第八話 懐かしき景色
馬車に乗って間も無く一時間半。景色はやっと、僕が知っている街並みに変わっていく。
「よし、降りるぞ。」
「え、もう?」
狭い馬車の中、大胆に足を反対側の椅子に乗せて眠っていたケルトは、ふと起き上がって外の様子を伺う。
「まだ王宮までは結構掛かるけど、」
「そっちの方が良いんだよ。正式な訪問じゃ無いからね。」
「え?」
挨拶しに行くんじゃないの?じゃあ僕何の為に変装したの。と僕が不審な目を向けている間にはもう、ケルトは馬車から降りて身なりを整えていた。
「挨拶なんて嘘、本当は潜入捜査。君に地図を書かせて君の裏切りを探そうかとも思っていたけど、君があんまりにも本気そうだからもう捜査本番に変更する事にした。」
僕も仕方なくドレスのまま馬車を降り、去っていく梟と馬に手を降った。
「良いの?そんなに直ぐ僕を信じちゃって。」
「良いも何も、ラナがそう言ってんだから信じるしかないでしょ。」
ケルトはそう言うと、僕が少なくとも一生懸命に書いた王宮の地図をビリビリに破いていく。
「第一、君に裏切られた所で痛くもなんとも無い。」
千切り終えた最後にパッと両手を広げると、ゴミを拾いもせずに「よし行こう」と前を向いた。僕も同じく前を向き、そして失望する。あぁ、この森の中を通るのか。この森は王宮に直接続くのは知っていたけど、まさか本当にその道を選ぶとは。
「あの、僕こんな格好なんですけど。」
明らかに動きにくいの分かるよね、勿論助けてくれるんだろうね、と僕は目の前の人物に訴えた。
「それがどうした、どうせ中に履いてるんだろう?」
「でもこれラナさんの服で、」
「知ってるし。それ踏まえて良いって私が言ってるんだ。」
こいつ、手強いな。なんとしてでも計画は崩したくないってか。僕は悔しいと同時に、こいつのお嬢様に対する軽率な判断を心底軽蔑した。
「来るなら早く来い。来ないのなら今からでも帰れ。」
「…。」
僕は唇を噛み締め、静かに奴の後ろを追った。こいつは敵、お嬢様も敵。そう何度も脳内で繰り返しながら。
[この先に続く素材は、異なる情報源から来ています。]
Lemma render_lines_active a hash ln cnt i ls r :
  r ∈ render_lines a hash ln cnt i ls →
  has_active_class (className r) = true →
  ∃ x, id_from a cnt x ∧ hash = "#" +:+ x.
Proof.
  revert cnt i. induction ls as [|l ls IH]; intros cnt i Hr Ha.
  - by apply elem_of_nil in Hr.
  - cbn [render_lines] in Hr.
    destruct (render_line a hash ln cnt i l) as [cnt' row] eqn:E.
    apply elem_of_cons in Hr as [->|Hr].
    + replace row with (render_line a hash ln cnt i l).2 in Ha by by rewrite E.
      apply render_line_active in Ha as [[_ ->]|[_ ->]]; eexists; (split; [|done]).
      * left. exists (oldLine cnt). split; [lia|done].
      * right. exists (newLine cnt). split; [lia|done].
    + destruct (IH _ _ Hr Ha) as (x & Hx & ->). exists x. split; [|done].
      eapply id_from_mono; [| |exact Hx];
        injection E as <- _; cbn;
        [destruct (char0_isnt l "+")|destruct (char0_isnt l "-")]; lia.
Qed.

Lemma render_lines_one_active a hash ln cnt i ls :
  (length (List.filter (λ r, has_active_class (className r))
             (render_lines a hash ln cnt i ls)) ≤ 1)%nat.
Proof.
  revert cnt i. induction ls as [|l ls IH]; intros cnt i; [cbn; lia|].
  cbn [render_lines].
  destruct (render_line a hash ln cnt i l) as [cnt' row] eqn:E.
  cbn [List.filter].
  destruct (has_active_class (className row)) eqn:Ha; [|apply IH].
  assert (List.filter (λ r, has_active_class (className r))
            (render_lines a hash ln cnt' (S i) ls) = []) as ->; [|cbn; lia].
  destruct (List.filter _ _) as [|r rest] eqn:F; [done|exfalso].
  assert (List.In r (List.filter (λ r, has_active_class (className r))
                       (render_lines a hash ln cnt' (S i) ls))) as Hin
    by (rewrite F; by left).
  apply List.filter_In in Hin as [Hin Hr]. apply list_elem_of_In in Hin.
  destruct (render_lines_active _ _ _ _ _ _ _ Hin Hr) as (x & Hx & Hh).
  replace row with (render_line a hash ln cnt i l).2 in Ha by by rewrite E.
  injection E as <- _. unfold id_from in Hx. cbn [oldLine newLine] in Hx.
  apply render_line_active in Ha as [[Hp Ho]|[Hm Hn]].
  - rewrite Hp in Hx. rewrite Ho in Hh. injection Hh as Hh.
    destruct Hx as [(k & Hk & ->)|(k & Hk & ->)].
    + apply old_id_inj in Hh. lia.
    + by apply old_new_id in Hh.
  - rewrite Hm in Hx. rewrite Hn in Hh. injection Hh as Hh.
    destruct Hx as [(k & Hk & ->)|(k & Hk & ->)].
    + symmetry in Hh. by apply old_new_id in Hh.
    + apply new_id_inj in Hh. lia.
Qed.
(** * bellglen.py: a task list behind two versioned endpoint families

    A shallow embedding of [src/bellglen.py].  The module keeps one global
    list [tasks_data] of task dictionaries; the v1 handlers read and mutate
    it, the v2 handlers run [validate_api_key] first and then call the v1
    handler.  Handlers are written in a small state-and-exception monad over
    the list, so that the store left behind by a raised [HTTPException] is
    the store at the moment of the raise.

    Calls to [logger] write to the logging subsystem only and never touch
    [tasks_data]; they are left out of the model. *)

From Stdlib Require Import ZArith String List Lia.
From stdpp Require Import base decidable option list strings pretty.

Local Open Scope string_scope.
Local Open Scope list_scope.
Local Open Scope Z_scope.

(** ** Data *)

(** A task dictionary: keys ["Id"], ["Title"], ["Description"], ["done"]. *)
Record Task : Type := mkTask {
  Id : Z;
  Title : string;
  Description : option string;
  done : bool
}.

#[global] Instance Task_eq_dec : EqDecision Task.
Proof. solve_decision. Defined.

(** The request body models.  A JSON body is read as the three members it
    may carry, [None] standing for a member the body does not have;
    [validate] follows the [Field] declarations. *)
Module NewTask.
Record t : Type := mk {
  Title : string;
  Description : option string;
  done : bool
}.

Record body : Type := mkBody {
  b_Title : option string;
  b_Description : option string;
  b_done : option bool
}.

(** [Title: str = Field(..., min_length=1)], [Description] defaults to
    [None], [done] defaults to [False]. *)
Definition validate (b : body) : option t :=
  match b_Title b with
  | None => None
  | Some s =>
      if (1 <=? String.length s)%nat
      then Some (mk s (b_Description b) (default false (b_done b)))
      else None
  end.
End NewTask.

Module UpdateTask.
Record t : Type := mk {
  Title : option string;
  Description : option string;
  done : option bool
}.

(** All three fields are [Optional] with default [None], so the body as
    sent is already of the model's shape.
    [Title: Optional[str] = Field(None, min_length=1)]: an absent title
    is accepted, a present one must be non-empty. *)
Definition validate (b : t) : option t :=
  match Title b with
  | Some s => if (1 <=? String.length s)%nat then Some b else None
  | None => Some b
  end.
End UpdateTask.

(** What a handler can raise.  [RequestValidationError] is the framework's
    rejection of a body (status 422); [ValueError] is what [list.remove]
    raises when the element is absent. *)
Record HTTPException : Type := mkHTTPException {
  status_code : Z;
  detail : string
}.

Inductive Exn : Type :=
| HTTPError (e : HTTPException)
| RequestValidationError
| ValueError.

(** The dictionaries the handlers return. *)
Inductive Response : Type :=
| RespTask (Status : string) (task : Task)
| RespTaskAdded (Status : string) (task : Task)
| RespMessage (Status : string) (Message : string).

#[global] Instance HTTPException_eq_dec : EqDecision HTTPException.
Proof. solve_decision. Defined.
#[global] Instance Exn_eq_dec : EqDecision Exn.
Proof. solve_decision. Defined.
#[global] Instance Response_eq_dec : EqDecision Response.
Proof. solve_decision. Defined.

(** ** The store and the handler monad *)

Abbreviation Store := (list Task).

(** [tasks_data] as the module initialises it. *)
Definition tasks_data : Store :=
  [ mkTask 1 "Complete Lab Activity" (Some "Finish Lab Activity 2") false ].

Definition M (A : Type) : Type := Store -> (Exn + A) * Store.

Definition ret {A} (a : A) : M A := fun s => (inr a, s).

Definition bind {A B} (m : M A) (k : A -> M B) : M B :=
  fun s =>
    match m s with
    | (inl e, s') => (inl e, s')
    | (inr a, s') => k a s'
    end.

Definition raise {A} (e : Exn) : M A := fun s => (inl e, s).
Definition get_store : M Store := fun s => (inr s, s).
Definition put_store (s' : Store) : M unit := fun _ => (inr tt, s').

Declare Scope handler_scope.
Delimit Scope handler_scope with handler.
Notation "'let*' x ':=' m 'in' k" := (bind m (fun x => k))
  (at level 10, x name, m at level 100, k at level 200,
   only parsing) : handler_scope.
Local Open Scope handler_scope.

(** ** Helpers on the list *)

(** [next((task for task in tasks_data if task["Id"] == task_id), None)]:
    the first dictionary whose ["Id"] matches.  The result is a reference
    into the list, modelled as the position of the dictionary together with
    its contents at the time of the scan. *)
Definition get_task_by_id (task_id : Z) : M (option (nat * Task)) :=
  let* s := get_store in
  ret (list_find (fun t => Id t = task_id) s).

(** Python's [list.remove(x)]: drops the first element equal to [x]
    (dictionary equality is by contents); [None] stands for the
    [ValueError] raised when there is none. *)
Fixpoint list_remove (x : Task) (l : list Task) : option (list Task) :=
  match l with
  | [] => None
  | y :: l' =>
      if decide (y = x) then Some l'
      else match list_remove x l' with
           | Some r => Some (y :: r)
           | None => None
           end
  end.

(** [task[key] = v] through a reference obtained from [get_task_by_id]. *)
Definition set_Title (v : string) (t : Task) : Task :=
  mkTask (Id t) v (Description t) (done t).
Definition set_Description (v : string) (t : Task) : Task :=
  mkTask (Id t) (Title t) (Some v) (done t).
Definition set_done (v : bool) (t : Task) : Task :=
  mkTask (Id t) (Title t) (Description t) v.

Definition setitem (ref : nat) (f : Task -> Task) : M unit :=
  let* s := get_store in
  put_store (alter f ref s).

Definition when_some {A} (o : option A) (k : A -> M unit) : M unit :=
  match o with
  | Some v => k v
  | None => ret tt
  end.

Definition invalid_id : Exn :=
  HTTPError (mkHTTPException 400 "Task ID must be a positive integer").

Definition not_found (task_id : Z) : Exn :=
  HTTPError (mkHTTPException 404
    ("Task with ID " +:+ pretty task_id +:+ " not found")).

Definition unauthorized : Exn :=
  HTTPError (mkHTTPException 401 "Unauthorized").

(** What the framework raises when reading the body fails with anything
    but a JSON decoding error. *)
Definition body_error : Exn :=
  HTTPError (mkHTTPException 400 "There was an error parsing the body").

(** ** Version 1 handlers *)

Definition read_task_v1 (task_id : Z) : M Response :=
  if task_id <=? 0 then raise invalid_id
  else
    let* task := get_task_by_id task_id in
    match task with
    | None => raise (not_found task_id)
    | Some (_, t) => ret (RespTask "Success" t)
    end.

Definition add_task_v1 (new_task : NewTask.t) : M Response :=
  let* s := get_store in
  let new_id := Z.of_nat (List.length s) + 1 in
  let task_to_add :=
    mkTask new_id (NewTask.Title new_task) (NewTask.Description new_task)
           (NewTask.done new_task) in
  let* _ := put_store (s ++ [task_to_add]) in
  ret (RespTaskAdded "Success" task_to_add).

Definition modify_task_v1 (task_id : Z) (updated_task : UpdateTask.t)
  : M Response :=
  if task_id <=? 0 then raise invalid_id
  else
    let* task := get_task_by_id task_id in
    match task with
    | None => raise (not_found task_id)
    | Some (ref, _) =>
        let* _ := when_some (UpdateTask.Title updated_task)
                    (fun v => setitem ref (set_Title v)) in
        let* _ := when_some (UpdateTask.Description updated_task)
                    (fun v => setitem ref (set_Description v)) in
        let* _ := when_some (UpdateTask.done updated_task)
                    (fun v => setitem ref (set_done v)) in
        ret (RespMessage "Success" "Task Updated Successfully")
    end.

Definition remove_task_v1 (task_id : Z) : M Response :=
  if task_id <=? 0 then raise invalid_id
  else
    let* task := get_task_by_id task_id in
    match task with
    | None => raise (not_found task_id)
    | Some (_, t) =>
        let* s := get_store in
        match list_remove t s with
        | None => raise ValueError
        | Some s' =>
            let* _ := put_store s' in
            ret (RespMessage "Success"
                   ("Task with ID " +:+ pretty task_id +:+ " deleted"))
        end
    end.

(** ** Version 2 handlers *)

(** Each one calls the version 1 handler; the key check is attached to the
    route, not to the function body. *)
Definition read_task_v2 (task_id : Z) : M Response :=
  read_task_v1 task_id.

Definition add_task_v2 (new_task : NewTask.t) : M Response :=
  add_task_v1 new_task.

Definition modify_task_v2 (task_id : Z) (updated_task : UpdateTask.t)
  : M Response :=
  modify_task_v1 task_id updated_task.

Definition remove_task_v2 (task_id : Z) : M Response :=
  remove_task_v1 task_id.

(** ** The API key dependency and the routes *)

Section Versioned.

(** [API_KEY = os.getenv("LAB4_API_KEY")]: read once at import, [None]
    when the variable is not set. *)
Variable API_KEY : option string.

(** [api_key_header = APIKeyHeader(name=API_KEY_NAME, auto_error=False)]
    applied to a request, given the [GLEN_LAB4_api_key] header of the
    request ([None] when it has none).  The library's [check_api_key]
    tests [if not api_key] and, with [auto_error=False], returns [None]
    there: a missing header and a header with an empty value are both
    handed over as [None], any other value as it is. *)
Definition api_key_header (header : option string) : option string :=
  match header with
  | Some EmptyString => None
  | _ => header
  end.

(** The argument is what [Depends(api_key_header)] hands over. *)
Definition validate_api_key (api_key : option string) : M unit :=
  if decide (api_key <> API_KEY) then raise unauthorized
  else ret tt.
Lemma vinv_switch ex V rq rq0 rd cur c prev next :
  vinv ex V rq rd cur -> ex = None \/ ex = Some c -> cur !! c = Some prev -> next <> prev ->
  rq = next :: rq0 \/ (next = Idle c /\ rq0 = rq) ->
  vinv None V (rq0 ++ requeue V prev) rd (<[c := next]> cur).
Proof.
  intros I Hex Hc Hne Hnext. pose proof I as I'.
  assert (Hreq : forall t, t ∈ requeue V prev -> t = prev /\ exists i p, prev = Task i
            /\ V !! prev = Some p /\ v_state p = TASK_RUNNABLE).
  { intros t Ht. unfold requeue in Ht. destruct (V !! prev) as [p|] eqn:Hp; [|by apply not_elem_of_nil in Ht].
    case_bool_decide as Hr; [|by apply not_elem_of_nil in Ht].
    apply list_elem_of_singleton in Ht as ->. split; [done|]. destruct prev as [i|c']; [eauto|].
    destruct (vi_idle _ _ _ _ _ I _ _ Hp) as (_ & _ & [?|[? _]]); congruence. }
  assert (Hsub : forall t, t ∈ rq0 -> t ∈ rq /\ t <> next).
  { intros t Ht. pose proof (vi_rq_nodup _ _ _ _ _ I) as Hnd. destruct Hnext as [-> |[-> <-]].
    - split; [by right|]. intros ->. by apply NoDup_cons in Hnd as [? _].
    - split; [done|]. intros ->. destruct (vi_rq _ _ _ _ _ I _ Ht) as (? & ? & ? & _). done. }
  assert (Hnotrun : forall t, t ∈ rq -> t <> prev).
  { intros t Ht ->. destruct (vi_rq _ _ _ _ _ I _ Ht) as (? & ? & _ & _ & _ & Hn). by apply (Hn c). }
  assert (Hnc : forall c', next <> Idle c -> cur !! c' <> Some next).
  { intros c' Hni. destruct Hnext as [-> |[-> _]]; [|done].
    destruct (vi_rq _ _ _ _ _ I next) as (? & ? & _ & _ & _ & Hn); [by left|done]. }
  destruct I' as [Icur Iinj Iidle Iidx Idom Itid Irqn Irq Ilive Irdn Ird Isnn Isnd Ictx Iun Imu Ifl]. split; try done.
  - intros c' t. rewrite lookup_insert. case_decide as Hcc; intros Ht.
    + injection Ht as <-. subst c'. destruct Hnext as [-> |[-> _]]; [|by left]. right.
      destruct (Irq next) as (i & w & -> & Hw & ? & _); [by left|]. exists i, w. auto.
    + destruct (Icur _ _ Ht) as [?|(i & w & -> & Hw & [?|[? ?]])]; [by left|right; exists i, w; auto|].
      exfalso. destruct Hex; congruence.
  - intros c1 c2 t. rewrite !lookup_insert. repeat case_decide; intros H1 H2; simplify_eq; try done.
    + destruct (decide (t = Idle c1)) as [->|]; [|by edestruct (Hnc c2)].
      destruct (Icur _ _ H2) as [[= ->]|(? & ? & ? & _)]; done.
    + destruct (decide (t = Idle c2)) as [->|]; [|by edestruct (Hnc c1)].
      destruct (Icur _ _ H1) as [[= ->]|(? & ? & ? & _)]; done.
    + by apply (Iinj _ _ t).
  - intros c' Hc'. apply Iidx. rewrite lookup_insert in Hc'. case_decide; [subst; eauto|done].
  - apply NoDup_app. split_and!.
    + destruct Hnext as [-> |[-> <-]]; [by apply NoDup_cons in Irqn as [_ ?]|done].
    + intros t Ht Ht'. apply Hreq in Ht' as [-> _]. apply Hsub in Ht as [Ht _]. by apply (Hnotrun prev).
    + unfold requeue. repeat case_match; first [apply NoDup_singleton|apply NoDup_nil_2].
  - intros t [Ht|Ht]%elem_of_app.
    + apply Hsub in Ht as [Ht Hn]. destruct (Irq _ Ht) as (i & w & -> & Hw & ? & Hnc').
      exists i, w. split_and!; [done|done|done|]. intros c'. rewrite lookup_insert. case_decide; [congruence|done].
    + apply Hreq in Ht as [-> (i & p & -> & Hp & Hr)]. exists i, p. split_and!; [done..|].
      intros c'. rewrite lookup_insert. case_decide; [congruence|]. intros H'. by apply (Iinj c' c) in H'.
  - intros i w Hw Hr. destruct (Ilive _ _ Hw Hr) as [Hin|[c' Hc']].
    + destruct Hnext as [-> |[-> <-]]; [|left; apply elem_of_app; by left].
      apply elem_of_cons in Hin as [<-|?]; [|left; apply elem_of_app; by left].
      right. exists c. by rewrite lookup_insert, decide_True.
    + destruct (decide (c' = c)) as [->|Hn].
      * left. apply elem_of_app. right. rewrite Hc in Hc'. injection Hc' as ->. unfold requeue.
        rewrite Hw, bool_decide_true by done. by left.
      * right. exists c'. by rewrite lookup_insert_ne.
Qed.
Lemma demo_kinv : kinv demo_kernel.
Proof.
  assert (HV : forall t v, views demo_kernel !! t = Some v -> exists x, demo_tasks !! t = Some x /\ v = view_of x)
    by (intros t v Hv; by apply views_lookup in Hv).
  assert (HT : forall i v, views demo_kernel !! Task i = Some v ->
            (i < Z.to_nat NUM_TASKS_MAX)%nat /\ v = view_of (demo_slot i)).
  { intros i v (x & Hx & ->)%HV. rewrite demo_lookup in Hx. case_decide; simplify_eq. done. }
  assert (HI : forall i, (i < Z.to_nat NUM_TASKS_MAX)%nat -> views demo_kernel !! Task i = Some (view_of (demo_slot i))).
  { intros i Hi. apply views_task. simpl. by rewrite demo_lookup, decide_True. }
  assert (Hcur : forall c t, k_current demo_kernel !! c = Some t -> c = 0%nat /\ t = Task 0).
  { intros c t. simpl. rewrite lookup_singleton. case_decide; [|done]. by intros [= <-]. }
  split; [|split].
  - split.
    + intros c t [-> ->]%Hcur. right. eexists 0%nat, _. split_and!; [done|apply HI; vm_compute; lia|by left].
    + by intros c c' t [-> ->]%Hcur [-> _]%Hcur.
    + intros c v (x & Hx & ->)%HV. apply demo_idle in Hx as [-> ->]. split_and!; [done|done|by right].
    + intros c [t [-> ->]%Hcur]. eexists. apply views_task. reflexivity.
    + intros i. split; [by intros [v [? _]%HT]|]. intros Hi. rewrite HI by done. eauto.
    + intros i v [Hi ->]%HT. destruct i as [|[|i]]; by intros.
    + apply NoDup_singleton.
    + intros t ->%list_elem_of_singleton. eexists 1%nat, _. split_and!; [done|apply HI; vm_compute; lia|done|].
      by intros c [_ ?]%Hcur.
    + intros i v [Hi ->]%HT. destruct i as [|[|i]]; [|intros _; left; by left|discriminate].
      intros _. right. exists 0%nat. done.
    + apply NoDup_nil_2.
    + by intros t ?%not_elem_of_nil.
    + intros d v (x & Hx & ->)%HV. simpl. destruct (demo_senders _ _ Hx) as [-> _]. apply NoDup_nil_2.
    + intros d v s (x & Hx & ->)%HV. simpl. destruct (demo_senders _ _ Hx) as [-> _]. by intros ?%not_elem_of_nil.
    + intros i v [Hi ->]%HT. destruct i as [|[|i]]; [done..|]. simpl. congruence.
    + intros t v (x & Hx & ->)%HV _. simpl. by destruct (demo_senders _ _ Hx).
    + intros a b v w (x & Hx & ->)%HV _. simpl. destruct (demo_senders _ _ Hx) as [-> _]. by intros ?%not_elem_of_nil.
    + intros t v (x & Hx & ->)%HV. simpl. by destruct (demo_senders _ _ Hx) as (_ & -> & _).
  - intros t p Hp. unfold pagers in Hp. rewrite lookup_fmap in Hp.
    destruct (k_tasks demo_kernel !! t) as [x|] eqn:Hx; [|done]. simpl in Hp. injection Hp as Hp.
    destruct t as [i|c]; simpl in Hx.
    + rewrite demo_lookup in Hx. case_decide; [|done]. injection Hx as <-.
      destruct i as [|[|i]]; simpl in Hp; try done. injection Hp as <-.
      eexists 0%nat, _. split_and!; [done|apply HI; vm_compute; lia|done].
    + apply demo_idle in Hx as [-> ->]. done.
  - intros n t. unfold irq_listener. cbn [k_irq demo_kernel].
    destruct (replicate 32 (@None tptr) !! Z.to_nat n) as [o|] eqn:E; [|done].
    apply lookup_replicate in E as [-> _]. done.
  - simpl. intros t Ht. rewrite !elem_of_cons in Ht.
    destruct Ht as [->|[->|?%not_elem_of_nil]]; [eexists 0%nat, _|eexists 1%nat, _|done];
      (split_and!; [done|apply HI; vm_compute; lia|done]).
Qed.

Lemma demo_runs : runs 0 0 demo_kernel.
Proof. split; [done|]. eexists. split; [reflexivity|done]. Qed.

(** Task 1 waits for any message: [SYS_IPC] with IPC_RECV. *)
Definition demo_recv : event := ESyscall 0 [] 0 0 65536 IPC_RECV SYS_IPC.

Lemma demo_recv_enabled : enabled demo_recv demo_kernel.
Proof.
  exists 0%nat. split; [apply demo_runs|]. split; [reflexivity|]. split; [|by vm_compute].
  split; [by vm_compute|]. intros _ H. vm_compute in H. done.
Qed.

Definition after (e : event) (k : kernel) : kernel :=
  match exec no_message 0 0 0 e k with Ok (_, k') => k' | _ => k end.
そうこうしていると、これまでの暗い森の奥に光が差し込んでいる。
「やっっっと着いた!」
僕は重たいドレスを汚すまいと持ち上げながら、やっとの思いで最後の叢を飛び越えた。
すると其処には懐かしい立派な王宮が聳え立っており、あの屋敷とは比べ物にならない豪華な装飾が僕等を迎える。
「こんなに立派な癖に、国の一つも管理できないなんてな。」
先を進んでいたケルトがボソッと嫌味を言うと、手慣れた手つきで弊を登り、此方に手を差し伸べてきた。僕もその手を掴んで弊を越えると、隠し通路の様な小さな小窓から僕等は中へ侵入する。
「こんな道王宮にあったんだ…。」
「知らなかったのか?二十年くらい前からずっと空いてたが。」
初耳だ。二十年というと確かに僕は何度も王宮へ来ていた筈だけど、こんな抜け道は聞いたことがない。あの悪戯好きの兄弟でさえ知らないんじゃないか。僕は驚きながらも、廊下をスタスタと歩いて行くケルトの後を追う。
見知りの場所なのにこんなにも緊張感が漂うとは。僕はこっそりと汗を拭き、前を見た。